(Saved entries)
(** ** Properties *)

(** C37: a grouped pipeline does what the pipeline does. For commands that act on the key
    they are routed by, a pipeline that returns no error leaves every key, and the
    replies received for it, as if its commands had run one after the other, on every
    topology, parallelism and interleaving of the concurrent flushes. At every moment of
    a concurrent flush, even a failed or cancelled one, each key has seen a prefix of its
    commands in order, at most the configured number of groups is being flushed, and the
    groups that have not failed can still be flushed to the end with no further failure:
    every slot of the semaphore comes back. No flush takes more than two steps a group,
    one a command and one for a cancellation. *)
Theorem pipelines_equivalent {S : Type} (act : Action -> S -> S) (isCluster : bool) (parallelism : Z)
  (pipeline : list PipelineAction) (st : Store (S := S)) :
  (forall st', PipeDo act isCluster parallelism pipeline st (Ok tt, st') -> forall key, st' key = (pipeDoFlat act None pipeline st).2 key) /\
  (forall n s, nsteps (conc_step act parallelism) n (mkConc (spawn (ordered pipeline)) st 0 false) s ->
     n <= 2 * length (ordered pipeline) + length pipeline + 1 /\
     (forall key, exists n, cStore s key = fold_left (fun s a => act a s) (take n (commands pipeline key)) (st key)) /\
     ((0 < parallelism)%Z -> (Z.of_nat (in_flight (cGs s)) <= parallelism)%Z) /\
     exists s', rtc (advance act parallelism) s s' /\ ended (cGs s')).
Proof.
  split.
  - intros st' Hp key. cbn [pipeDoFlat snd sent]. rewrite flat_store. remember (Ok tt, st') as out eqn:E.
    destruct Hp as [->|outcome _ _|outcome _ _ _|s _ _ _ Hr _].
    + by injection E as <-.
    + destruct outcome; [done|]. injection E as <-. by rewrite flat_store.
    + rewrite <- ordered_commands, <- (serial_store act outcome); [by rewrite E|apply ordered_nodup|by rewrite E].
    + injection E as E <-. eapply conc_waited; [by eapply conc_reachable|exact E].
  - intros n s Hn. split; [etrans; [by eapply nsteps_left|apply spawn_left]|].
    assert (conc_inv act parallelism pipeline st s) as Hi by (apply conc_reachable, rtc_nsteps; eauto).
    split; [|split; [|by eapply conc_completes]].
    + intros key. destruct (decide (key ∈ gKey <$> cGs s)) as [Hin|Hk].
      * apply list_elem_of_fmap in Hin as (g & -> & [i Hg]%list_elem_of_lookup).
        destruct (ci_each _ _ _ _ _ Hi _ _ Hg) as (H1 & H2 & _). exists (length (gDone g)). by rewrite <- H1, take_app_length, H2.
      * exists 0%nat. rewrite (ci_keys _ _ _ _ _ Hi) in Hk. exact (ci_other _ _ _ _ _ Hi key Hk).
    + intros Hm. destruct (ci_slots _ _ _ _ _ Hi) as [<- Hl]; [by apply Z.ltb_lt|done].
Qed.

> **What is expected**
Set out exactly the lines from the one bearing "Hi key Hk)." through the end of the data, including both ends and omitting all others.

> **Solved problem**
      * exists 0%nat. rewrite (ci_keys _ _ _ _ _ Hi) in Hk. exact (ci_other _ _ _ _ _ Hi key Hk).
    + intros Hm. destruct (ci_slots _ _ _ _ _ Hi) as [<- Hl]; [by apply Z.ltb_lt|done].
Qed.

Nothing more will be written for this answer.